旅、すなわち「県境をまたいだ移動」が禁じられる時代に〜フットボールの白地図 改め『蹴日本紀行』を語る<その弐>
まずは近況から。
OWL magazineでも連載していた「フットボールの白地図」が、このほど『蹴日本紀行 47都道府県のフットボールのある風景』という写真集として上梓されることとなった。読み方は「しゅう・にほんきこう」。昭和世代ならば、冨田勲作曲によるNHKの紀行ドキュメンタリー『新日本紀行』のこちらのテーマ曲を想起することだろう。実際、追い込み作業の間は、時おりYouTubeで『新日本紀行』のアーカイブを再生しながら、気分を盛り上げていた。
一言で47都道府県といっても、Jクラブが6つとか4つとかある県もあれば、Jクラブがない県も7つあり、そのうち2県は全国リーグを戦うクラブすらもない。福井、三重、滋賀、和歌山、奈良、島根、そして高知。遠征好きを自認するサポの方でも、これらの県すべてに足を運び、現地でハーフウェイカテゴリーの試合を観戦した人は、そんなに多くはないはずだ。
これまで国内の「フットボールと旅」をテーマにした書籍は、なぜかJクラブを切り口にしたものばかり。それはそれで否定はしない。が、私に言わせれば、Jクラブというのは日本の「フットボールのある風景」の一部であって、すべてではない。よって本書は、Jクラブの有無に左右されることなく、47都道府県の「フットボールのある風景」を等価に紹介することを心がけた。実際、Jクラブがない県にも、皆さんに紹介したい美しく豊かなシーンはいくらでもある。

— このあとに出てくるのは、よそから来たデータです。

(** A number below [10 ^ k] has at most [k] digits. *)
Lemma zlen_digits_le k : forall fuel n acc, 0 < k -> 0 <= n < 10 ^ k ->
  zlen (digits fuel n acc) <= zlen acc + k.
Proof.
  intros fuel n acc Hk Hn. revert fuel n acc Hn. pattern k. apply Zlt_lower_bound_ind with (z := 1); [|lia].
  clear k Hk. intros k IH Hk fuel n acc Hn. destruct fuel as [|fuel]; cbn [digits]; [lia|].
  destruct (Z.ltb_spec n 10) as [|Hge]; rewrite ?zlen_cons; [lia|].
  assert (k <> 1) by (intros ->; lia).
  specialize (IH (k - 1) ltac:(lia) fuel (n / 10) ((48 + n mod 10) :: acc)).
  rewrite zlen_cons in IH. assert (10 ^ k = 10 * 10 ^ (k - 1)) as E.
  { rewrite <- Z.pow_succ_r by lia. f_equal. lia. }
  specialize (IH ltac:(split; [apply Z.div_pos; lia|apply Z.div_lt_upper_bound; lia])). lia.
Qed.

(** The command for an append fits its array when the name of the file has at
    most 73 bytes. *)
Lemma sprintf_append_fits key file ofst len :
  zlen key <= 24 -> zlen file <= 73 -> 0 <= ofst < 2 ^ 63 -> 0 <= len <= AWS_FILESZ ->
  sprintf_command (mkCommand key file (Some (ofst, len))) = Some (mkCommand key file (Some (ofst, len))).
Proof.
  intros Hk Hf Ho Hl. unfold AWS_FILESZ in Hl. unfold sprintf_command.
  rewrite (proj2 (Z.ltb_lt _ _)); [done|]. unfold command_text. cbn [c_key c_body c_range].
  rewrite !i64_small by lia. unfold format_ld.
  rewrite !(proj2 (Z.ltb_ge _ 0)) by lia.
  pose proof (zlen_digits_le 19 20 ofst [] ltac:(lia) ltac:(lia)) as H1.
  pose proof (zlen_digits_le 7 20 len [] ltac:(lia) ltac:(lia)) as H2.
  rewrite (@zlen_nil Z) in H1, H2. rewrite !zlen_app.
  set (a := zlen (str "aws s3api put-object --bucket ku-express-test--use1-az6--x-s3 --key ")).
  set (b := zlen (str " --body ")). set (c := zlen quote). set (d := zlen (str " --write-offset-bytes ")).
  set (e := zlen (str " --content-length ")). set (f := zlen (str " > /dev/null")).
  vm_compute in a, b, c, d, e, f. lia.
Qed.

Lemma AWS_FILESZ_pos : 0 < AWS_FILESZ < 2 ^ 31.
Proof. done. Qed.

#[local] Opaque AWS_FILESZ.

(** * The history of the buffer *)

(** What happens to the buffer in modes 2 and 3: bytes are appended, or the
    callback uploads. *)
Inductive event := Append (b : list Z) | Flush.

Section history.
Context {OS : Type} `{S3 OS} (key : list Z).
Local Abbreviation object o := (default [] (s3_object o key)).

Definition aws_step (ev : event) (st : Aws * OS) : option (Aws * OS) :=
  match ev with
  | Append b => a ← aws_append b st.1; Some (a, st.2)
  | Flush => aws_flush key st.1 st.2
  end.

Fixpoint aws_run (evs : list event) (st : Aws * OS) : option (Aws * OS) :=
  match evs with
  | [] => Some st
  | ev :: evs => st ← aws_step ev st; aws_run evs st
  end.

Fixpoint appended (evs : list event) : list Z :=
  match evs with
  | [] => []
  | Append b :: evs => b ++ appended evs
  | Flush :: evs => appended evs
  end.

(** Every batch fits the buffer, [off] bytes of which are taken. *)
Fixpoint batches_fit (off : Z) (evs : list event) : bool :=
  match evs with
  | [] => off <=? AWS_FILESZ
  | Append b :: evs => batches_fit (off + zlen b) evs
  | Flush :: evs => (off <=? AWS_FILESZ) && batches_fit 0 evs
  end.

(** The connection knows where the object ends, its file's name is short, and
    the object stays below the limit of the numbers. *)
Record in_step (st : Aws * OS) (n : Z) : Prop := {
  is_room : aws_room 0 st.1;
  is_end : cur_aws_off st.1 = zlen (object st.2);
  is_name : zlen (awsfile st.1) <= 73;
  is_max : cur_aws_off st.1 + aws_off st.1 + n < 2 ^ 63;
}.
(* ===== verification/WalCkpt.v ===== *)
(** Checkpoints: copying the log back into the database file
    ([sqlite3WalCheckpoint]). *)
From S2P Require Import Prelude.
From S2P Require Import Util.
From S2P Require Import Vfs.
From S2P Require Import Aws.
From S2P Require Import WalTypes.
From S2P Require Import WalFormat.
From S2P Require Import WalIndex.
From S2P Require Import WalState.
From S2P Require Import WalRecover.
From S2P Require Import WalRead.
From S2P Require Import WalWrite.
From S2P Require Import WalCommit.
From S2P Require Import WalSort.
Open Scope Z_scope.

Definition SQLITE_CHECKPOINT_PASSIVE : Z := 0.
Definition SQLITE_CHECKPOINT_FULL : Z := 1.
Definition SQLITE_CHECKPOINT_RESTART : Z := 2.
Definition SQLITE_CHECKPOINT_TRUNCATE : Z := 3.
Definition SQLITE_INTERRUPT : Z := 9.


Section checkpoint.
Context {F OS : Type} `{VFile F} `{WalOS OS} `{ShmEnv} (bigendian : bool).
Context (aPrivate : Z -> WiPage).
Local Abbreviation M := (@M F OS).

(** * One checkpoint *)

(** The loop over the read marks [i..], [n] of them: the result code, the
    last frame that may be copied, the busy handler, and whether an error ends
    the checkpoint. *)
Fixpoint ckpt_marks (n : nat) (i mxSafeFrame rc : Z) (xBusy : BusyHandler)
    : M (Z * Z * BusyHandler * bool) :=
  match n with
  | O => mret (rc, mxSafeFrame, xBusy, false)
  | S n =>
      y ← readMark i;
      if mxSafeFrame >? y then
        '(rc, xBusy) ← walBusyLock xBusy (WAL_READ_LOCK i) 1;
        if rc =? SQLITE_OK then
          setReadMark i (if i =? 1 then mxSafeFrame else READMARK_NOT_USED);;
          walUnlockExclusive (WAL_READ_LOCK i) 1;;
          ckpt_marks n (i + 1) mxSafeFrame rc xBusy
        else if rc =? SQLITE_BUSY then ckpt_marks n (i + 1) y rc []
        else mret (rc, mxSafeFrame, xBusy, true)
      else ckpt_marks n (i + 1) mxSafeFrame rc xBusy
  end.

(** [walIteratorInit] with its two allocations; [sizeof] as on hosts with
    pointers of 8 bytes. *)
Definition iterator_init : M (Z * option WalIterator) :=
  w ← get_wal; c ← get_ckpt;
  let iLast := h_mxFrame (hdr w) in
  alloc ← sqlite3_malloc (40 + walFramePage iLast * 32 + iLast * 2);
  alloc_tmp ← (if alloc : bool
               then sqlite3_malloc (2 * (if iLast >? HASHTABLE_NPAGE then HASHTABLE_NPAGE else iLast))
               else mret false);
  with_idx (fun w x =>
    '(rc, it, w, x) ← walIteratorInit alloc alloc_tmp w x (nBackfill c); Some ((rc, it), w, x)).

(** Syncing the log, and the test of the size of the database. *)
Definition ckpt_prepare (sync_flags szPage mxPage : Z) : M Z :=
  rc ← log_sync (CKPT_SYNC_FLAGS sync_flags);
  if negb (rc =? SQLITE_OK) then mret rc else
  let nReq := i64 (mxPage * szPage) in
  '(rc, nSize) ← db_size;
  if (rc =? SQLITE_OK) && (nSize <? nReq) then
    h ← get_hdr;
    if i64 (nSize + 65536 + h_mxFrame h * szPage) <? nReq then mret SQLITE_CORRUPT else mret rc
  else mret rc.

もうひとつ、写真選びで心がけたことがある。それは「距離感」についても等価で紹介する、ということだ。たとえば東京都で暮らしている人間からすると、北海道とか沖縄県とか京都府といった土地に対する憧れや妄想があり、それらは取材や撮影のモティベーションにもなる。しかしながら、よく訪れる土地(神奈川県とか埼玉県とか千葉県とか)にも、知らなかった魅力や気付かなかった美しさというものがある。そういったシーンについても、本書では積極的にピックアップした。
実は本書の企画は、2019年の晩秋からスタートしている。翌20年の1月に企画書を版元に提出して、2月にはゴーサインをいただいた。いちおう47都道府県は踏破しているが、取材と撮影の量には当然ながら濃淡はあるし、10年以上もご無沙汰している県もある。よって編集者とは「シーズンが始まったら追加取材を始めて、秋くらいに形になればいいですね」という話をしていた。
そして各カテゴリーの日程が出ると、綿密なスケジュールを組み、あとは出発を待つばかりの状態となった。ところが予想を覆す事態が出来(しゅったい)する。2020年の新型コロナウイルス感染拡大。当初は「1カ月もすれば、状況は改善されるだろう」と高をくくっていた。しかし、4月になっても5月になっても、改善されるどころか悪化するばかり。そのうち移動や旅といったものが、完全にタブー視される空気が蔓延していった。
かくして、2020年秋の出版を目指していた『蹴日本百景』の企画は、あえなく一時凍結となってしまったのである。